Exercise instructions - From the entries below, work out the number of lines that hold the word "Definition", and give that number alone.

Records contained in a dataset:
+---+

(* ===== verification/RunningReqs.v ===== *)
(** * The memory of running requests

    A batch of running requests: every request holds its row of the request
    table, a lock on its node of the tree and the slots of its committed tokens.
    What releasing one of them and evicting from the tree does to the others. *)

From S2P Require Import Prelude Tensors BaseAllocator TokenAllocator TriaxialPool TriaxialAllocator TriaxialAllocatorTheory TriaxialInvariant RadixKeys RadixKeysTheory RadixCache RadixTheory RadixLocks RadixEvict RadixFacts RadixProps Request ReqPool KVAllocator ReqCache ReqCacheProps MemCommon TokenMemProps.

(** ** The promise of an allocator to the decode step

    Outside a free group, as many slots as the scheduler counts on for a decode
    step can be allocated, without a prior eviction. *)
Class KVDecodeLaws (A : Type) {KV : KVAllocator A} {KL : KVAllocatorLaws A} := {
  kv_open : A -> Prop;
  kv_open_free a l : kv_open a -> kv_open (kv_free a l);
  kv_open_alloc a n out a' : kv_open a -> kv_alloc a n = (out, a') -> kv_open a';
  kv_decode_law a n owned : kv_open a -> kv_inv a owned -> 0 <= n <= kv_decode_available a ->
    kv_short a n = false /\ exists out a', kv_alloc a n = (Some out, a')
}.

#[global] Program Instance token_decode_laws : KVDecodeLaws BaseAllocator := {| kv_open := token_open |}.
Next Obligation. intros a l Ha. by apply token_free_open. Qed.
Next Obligation.
  intros a n out a' [H1 H2] E. simpl in E. unfold TokenAllocator.alloc in E.
  cbv zeta in E. set (a1 := if need_sort a && _ then merge_and_sort_free a else a) in E.
  assert (Ho : token_open a1).
  { unfold a1. destruct (_ && _); [|done]. destruct (merge_and_sort_free_fields a) as (_ & _ & F3 & F4 & _).
    split; [by rewrite F4|]. intros _. apply merge_and_sort_free_all. }
  destruct (zlen (BaseAllocator.free_pages a1) <? n); injection E as <- <-; [done|]. exact Ho.
Qed.
Next Obligation.
  intros a n owned Ha _ [H0 Hn]. simpl in *. split; [by apply Z.ltb_ge|].
  destruct (TokenAllocator.alloc a n) as [[out|] a'] eqn:E; [by eexists _, _|].
  pose proof (proj1 (token_alloc_none a n Ha H0)) as Hx. rewrite E in Hx. specialize (Hx eq_refl). lia.
Qed.

#[global] Program Instance triaxial_decode_laws : KVDecodeLaws TriaxialAllocator := {| kv_open := fun a => is_not_in_free_group a = true |}.
Next Obligation.
  intros a l Ha. simpl in *. unfold TriaxialAllocator.free. destruct (_ =? 0); [done|]. rewrite Ha. simpl. by rewrite free_now_group.
Qed.
Next Obligation.
  intros a n out a' Ha E. simpl in *. unfold TriaxialAllocator.alloc in E. destruct (_ <? n); by injection E as _ <-.
Qed.
Next Obligation.
  intros a n owned _ Hi [H0 Hn]. simpl in *.
  unfold TriaxialAllocator.available_size, TriaxialAllocator.alloc, TriaxialAllocator.available_size_int4 in *.
  assert (Hp : 0 <= partial_slots a).
  { rewrite (inv_partial _ _ Hi). apply zsum_nonneg, list.Forall_lookup. intros i x Hx. rewrite <- (tget_lookup_Some _ _ _ Hx).
    apply (inv_cnt_range _ _ Hi). apply lookup_lt_Some in Hx. rewrite <- (inv_cnt_len _ _ Hi). unfold zlen. lia. }
  pose proof (zlen_nonneg (free_pages2 a)). unfold PAGE in *.
  rewrite (proj2 (Z.ltb_ge _ n)) by lia. rewrite (proj2 (Z.ltb_ge (zlen (free_slots4 a)) n)) by lia. split; [done|by eexists _, _].
Qed.

(** ** The promise of an allocator to the processing of results

    Between the beginning and the end of a free group slots are only parked. *)
Class KVGroupLaws (A : Type) {KV : KVAllocator A} {KL : KVAllocatorLaws A} {KD : KVDecodeLaws A} {KG : KVGroup A} := {
  kv_grouped : A -> Prop;
  kv_begin_law a owned : kv_open a -> kv_inv a owned -> kv_grouped (kv_group_begin a) /\ kv_inv (kv_group_begin a) owned;
  kv_grouped_free a l : kv_grouped a -> kv_grouped (kv_free a l);
  kv_end_law a owned : kv_grouped a -> kv_inv a owned -> kv_open (kv_group_end a) /\ kv_inv (kv_group_end a) owned
}.

#[global] Program Instance token_group_laws : KVGroupLaws BaseAllocator := {|
  kv_grouped := fun a => BaseAllocator.is_not_in_free_group a = false /\ (BaseAllocator.need_sort a = false -> BaseAllocator.release_pages a = [])
|}.
Next Obligation.
  intros a owned [H1 H2] Hi. simpl in *. split; [done|]. unfold token_inv, parked in *. simpl. by rewrite H1 in Hi.
Qed.
Next Obligation.
  intros a l [H1 H2]. simpl. unfold TokenAllocator.free. destruct (_ =? 0); [done|]. rewrite H1. done.
Qed.
Next Obligation.
  intros a owned [H1 H2] Hi. simpl in *. split; [|by apply token_inv_group_end].
  unfold TokenAllocator.group_end, BaseAllocator.free_group_end. simpl. destruct (BaseAllocator.free_group a); [done|].
  by apply token_free_open.
Qed.

#[global] Program Instance triaxial_group_laws : KVGroupLaws TriaxialAllocator := {| kv_grouped := fun a => is_not_in_free_group a = false |}.
Next Obligation.
  intros a owned Ha Hi. simpl in *. split; [done|]. unfold pending in *. rewrite Ha in Hi. simpl. by apply inv_set_group.
Qed.
Next Obligation.
  intros a l Ha. simpl in *. unfold TriaxialAllocator.free. destruct (_ =? 0); [done|]. by rewrite Ha.
Qed.
Next Obligation.
  intros a owned Ha Hi. simpl in *. destruct (inv_group_end a _ Hi Ha) as [H1 H2]. split; [done|]. unfold pending. by rewrite H2.
Qed.

Definition committed_ids (r : Req) : list Z := slice_to (origin_input_ids r ++ output_ids r) (kv_committed_len (kv r)).
Definition node_of (r : Req) : nat := default 0%nat (last_node (pre r)).

(** What [release_kv_cache] leaves of the memory fields of a request. *)
Definition released (r : Req) : Req :=
  set_kv r {| req_pool_idx := None; kv_committed_len := kv_committed_len (kv r); kv_allocated_len := kv_allocated_len (kv r);
              kv_committed_freed := true; kv_overallocated_freed := true |}.

Section running.
Context (mono : nat -> Z) (gh : list tok -> option string -> string).
Context {A : Type} {KV : KVAllocator A} {KL : KVAllocatorLaws A} {KD : KVDecodeLaws A}.

Definition row_of (m : Mem A) (r : Req) : list Z :=
  match get_row (req_pool m) (req_pool_idx (kv r)) with Ok row => row | Err _ => [] end.

(** The slots of the request that the tree does not have. *)
Definition own_slots (m : Mem A) (r : Req) : list Z := private_slots r (committed_ids r) (row_of m r).

Record running (m : Mem A) (r : Req) : Prop := {
  rn_held : holds_kv m r (committed_ids r) (node_of r) (row_of m r);
  rn_committed : kv_committed_freed (kv r) = false;
  rn_over : kv_overallocated_freed (kv r) = false;
  rn_alloc : kv_allocated_len (kv r) = kv_committed_len (kv r);
  (* the row takes all tokens the request may still get *)
  rn_room : Z.max (seqlen r) (zlen (origin_input_ids r) + max_new_tokens (sampling_params (info r))) <= zlen (row_of m r)
}.

(** The requests [rs] run; besides them the nodes [Hs] are locked, the slots
    [others] are held and the rows [rows] of the table are taken. *)
Record running_ok (m : Mem A) (rs : list Req) (Hs : list nat) (others rows : list Z) : Prop := {
  ro_tree : rreach mono gh (tree_cache m) (map node_of rs ++ Hs);
  ro_slots : kv_inv (allocator m) (concat (map (own_slots m) rs) ++ held_slots (tree_cache m) ++ others);
  ro_rows : pool_inv (req_pool m) (held rs ++ rows);
  ro_reqs : Forall (running m) rs;
  ro_open : kv_open (allocator m)
}.

(** The same without a word on the allocator's mode: also inside a free group. *)
Record holding (m : Mem A) (rs : list Req) (Hs : list nat) (others rows : list Z) : Prop := {
  ho_tree : rreach mono gh (tree_cache m) (map node_of rs ++ Hs);
  ho_slots : kv_inv (allocator m) (concat (map (own_slots m) rs) ++ held_slots (tree_cache m) ++ others);
  ho_rows : pool_inv (req_pool m) (held rs ++ rows);
  ho_reqs : Forall (running m) rs
}.

Lemma running_holding m rs Hs others rows : running_ok m rs Hs others rows <-> holding m rs Hs others rows /\ kv_open (allocator m).
Proof. split; [intros []; by split|]. intros [[] ?]. by split. Qed.

(** ** Changes that do not concern a request *)

Lemma running_table m p r : get_row p (req_pool_idx (kv r)) = get_row (req_pool m) (req_pool_idx (kv r)) ->
  running m r -> running (with_pool m p) r /\ own_slots (with_pool m p) r = own_slots m r.
Proof.
  intros E [[R1 R2 R3 R4] H2 H3 H4 H5]. assert (Er : row_of (with_pool m p) r = row_of m r) by (unfold row_of; simpl; by rewrite E).
  unfold own_slots. rewrite Er. split; [|done]. split; try done; rewrite Er; [|done]. split; try done. simpl. by rewrite E.
Qed.

Lemma running_evicts m m' H r : spares m m' H -> node_of r ∈ H ->
  running m r -> running m' r /\ own_slots m' r = own_slots m r.
Proof.
  intros [V1 V2 V3 V4 V5] Hin [[R1 R2 R3 [P1 P2 P3 P4]] H2 H3 H4 H5].
  assert (Er : row_of m' r = row_of m r) by (unfold row_of; by rewrite V1).
  assert (Ek : tree_keys (tree_cache m') (committed_ids r) = tree_keys (tree_cache m) (committed_ids r)) by (unfold tree_keys; by rewrite V2, V3).
  unfold own_slots. rewrite Er. split; [|done]. split; try done; rewrite Er; [|done]. split; [by rewrite V1|done|done|].
  rewrite Ek. split; [done|by rewrite V2|by apply V4|].
  intros Hp y Hy. destruct (V5 _ _ _ _ Hin P3 Hy) as (x & Hx & <-). by apply P4.
Qed.

Lemma running_all m m' H rs : spares m m' H -> (forall r, r ∈ rs -> node_of r ∈ H) -> Forall (running m) rs ->
  Forall (running m') rs /\ map (own_slots m') rs = map (own_slots m) rs.
Proof.
  intros He. induction rs as [|r rs IH]; intros Hin Hr; [done|]. apply list.Forall_cons in Hr as [H1 H2].
  destruct (running_evicts _ _ _ r He) as [G1 G2]; [apply Hin; by left|done|].
  destruct IH as [G3 G4]; [intros q Hq; apply Hin; by right|done|]. simpl. by rewrite G2, G4; split; [constructor|].
Qed.

Lemma node_in rs (Hs : list nat) r : r ∈ rs -> node_of r ∈ map node_of rs ++ Hs.
Proof. intros Hr. apply elem_of_app. left. apply list_elem_of_fmap. by exists r. Qed.

#[global] Instance running_ok_perm m : Proper ((≡ₚ) ==> eq ==> eq ==> eq ==> impl) (running_ok m).
Proof.
  intros rs rs' Hp ? Hs -> ? others -> ? rows -> [H1 H2 H3 H4 H5]. split; [..|done].
  - eapply rreach_perm; [exact H1|]. by rewrite Hp.
  - eapply kv_inv_perm; [|exact H2]. by rewrite Hp.
  - unfold pool_inv, held in *. by rewrite <- Hp.
  - by rewrite <- Hp.
Qed.

(** ** Eviction *)

Lemma kv_open_frees a vs : kv_open a -> kv_open (foldl kv_free a vs).
Proof. revert a. induction vs as [|v vs IH]; intros a Ha; [done|]. simpl. by apply IH, kv_open_free. Qed.

Lemma evict_open chunk m H o k m' : mem_ok mono gh m H o -> evict_from_tree_cache gh chunk m k = Ok m' ->
  kv_open (allocator m) -> kv_open (allocator m').
Proof.
  intros Hm. unfold evict_from_tree_cache. destruct chunk; [by intros [= <-]|]. destruct (kv_short _ _); [|by intros [= <-]].
  destruct (tree_evict_spec mono gh m H o k Hm) as (m1 & vs & E & _ & _ & Ea & _). rewrite E. intros [= <-] Ho.
  rewrite Ea. by apply kv_open_frees.
Qed.

Lemma evict_running chunk m rs Hs others rows k : running_ok m rs Hs others rows ->
  exists m', evict_from_tree_cache gh chunk m k = Ok m' /\ running_ok m' rs Hs others rows.
Proof.
  intros [H1 H2 H3 H4 H5].
  assert (Hm : mem_ok mono gh m (map node_of rs ++ Hs) (concat (map (own_slots m) rs) ++ others)).
  { split; [done|]. by rewrite Permutation_app_swap_app. }
  destruct (evict_from_tree_cache_spec mono gh chunk m _ _ k Hm) as (m' & E & [Hr Hk] & Hev).
  destruct (running_all _ _ _ rs Hev) as [G1 G2]; [intros r Hr'; by apply node_in|done|].
  exists m'. split; [done|]. split; [done| |by rewrite (ev_pool _ _ _ Hev)|done|by eapply evict_open].
  rewrite G2. by rewrite Permutation_app_swap_app.
Qed.

(** ** Releasing a request *)

Lemma ceil_align_ge x a : 1 <= a -> x <= ceil_align x a.
Proof. intros Ha. unfold ceil_align. pose proof (Z.mul_succ_div_gt (x + a - 1) a ltac:(lia)). nia. Qed.

Lemma release_holding ins page m r rs Hs others rows : holding m (r :: rs) Hs others rows ->
  exists m' l1 l2, release_kv_cache mono gh false page m r ins = Ok (m', released r) /\ holding m' rs Hs others rows /\
    allocator m' = kv_free (kv_free (allocator m) l1) l2.
Proof.
  intros [H1 H2 H3 H4]. apply list.Forall_cons in H4 as [[Hh Hc Ho Ha _] Hrs]. simpl in H1, H2.
  destruct (req_pool_idx (kv r)) as [i|] eqn:Ei; [|by pose proof (hk_row _ _ _ _ _ Hh) as E; rewrite Ei in E].
  destruct (finish_conserves mono gh m r (committed_ids r) (node_of r) (map node_of rs ++ Hs) (row_of m r)
    (concat (map (own_slots m) rs) ++ others) ins H1 Hc eq_refl Hh) as (m1 & r1 & E & Hr & Hk & Hev & Epop & f1 & f2 & Eal).
  { eapply kv_inv_perm; [|exact H2]. simpl. rewrite <- app_assoc. apply Permutation_app_head, Permutation_app_swap_app. }
  pose proof (ev_pool _ _ _ Hev) as Hp.
  destruct (running_all _ _ _ rs Hev) as [G1 G2]; [intros q Hq; by apply node_in|done|].
  unfold pop_committed_kv_cache in Epop. rewrite Hc in Epop. injection Epop as <-.
  unfold release_kv_cache. rewrite Ei. cbn [is_none negb rassert rbind]. rewrite E. cbn [rbind].
  unfold pop_overallocated_kv_cache. simpl. rewrite Ho. cbn [rassert negb rbind]. rewrite Ha, Z.eqb_refl. cbn [rassert rbind].
  set (start := if 1 <? page then _ else _). assert (Hst : kv_committed_len (kv r) <= start).
  { unfold start. destruct (Z.ltb_spec 1 page); [apply ceil_align_ge; lia|lia]. }
  destruct (Z.ltb_spec start (kv_committed_len (kv r))); [lia|]. cbn [rbind]. unfold free. simpl. rewrite Ei. cbn [rbind].
  eexists _, f1, f2. split; [unfold released; by rewrite Ha|]. split; [|exact Eal].
  set (p' := set_free_slots _ _).
  split; simpl; [done| | |].
  - eapply kv_inv_perm; [|exact Hk]. rewrite <- G2. by rewrite Permutation_app_swap_app.
  - unfold pool_inv in *. simpl. rewrite Hp. rewrite held_cons, Ei in H3. rewrite <- app_assoc. simpl. exact H3.
  - eapply list.Forall_impl; [exact G1|]. intros q Hq. by apply (running_table m1 p').
Qed.

Lemma release_running ins page m r rs Hs others rows : running_ok m (r :: rs) Hs others rows ->
  exists m', release_kv_cache mono gh false page m r ins = Ok (m', released r) /\ running_ok m' rs Hs others rows.
Proof.
  rewrite running_holding. intros [Hh Ho]. destruct (release_holding ins page m r rs Hs others rows Hh) as (m' & l1 & l2 & E & Hh' & Ea).
  exists m'. split; [done|]. apply running_holding. split; [done|]. rewrite Ea. by do 2 apply kv_open_free.
Qed.
End running.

+---+

Answer box - 5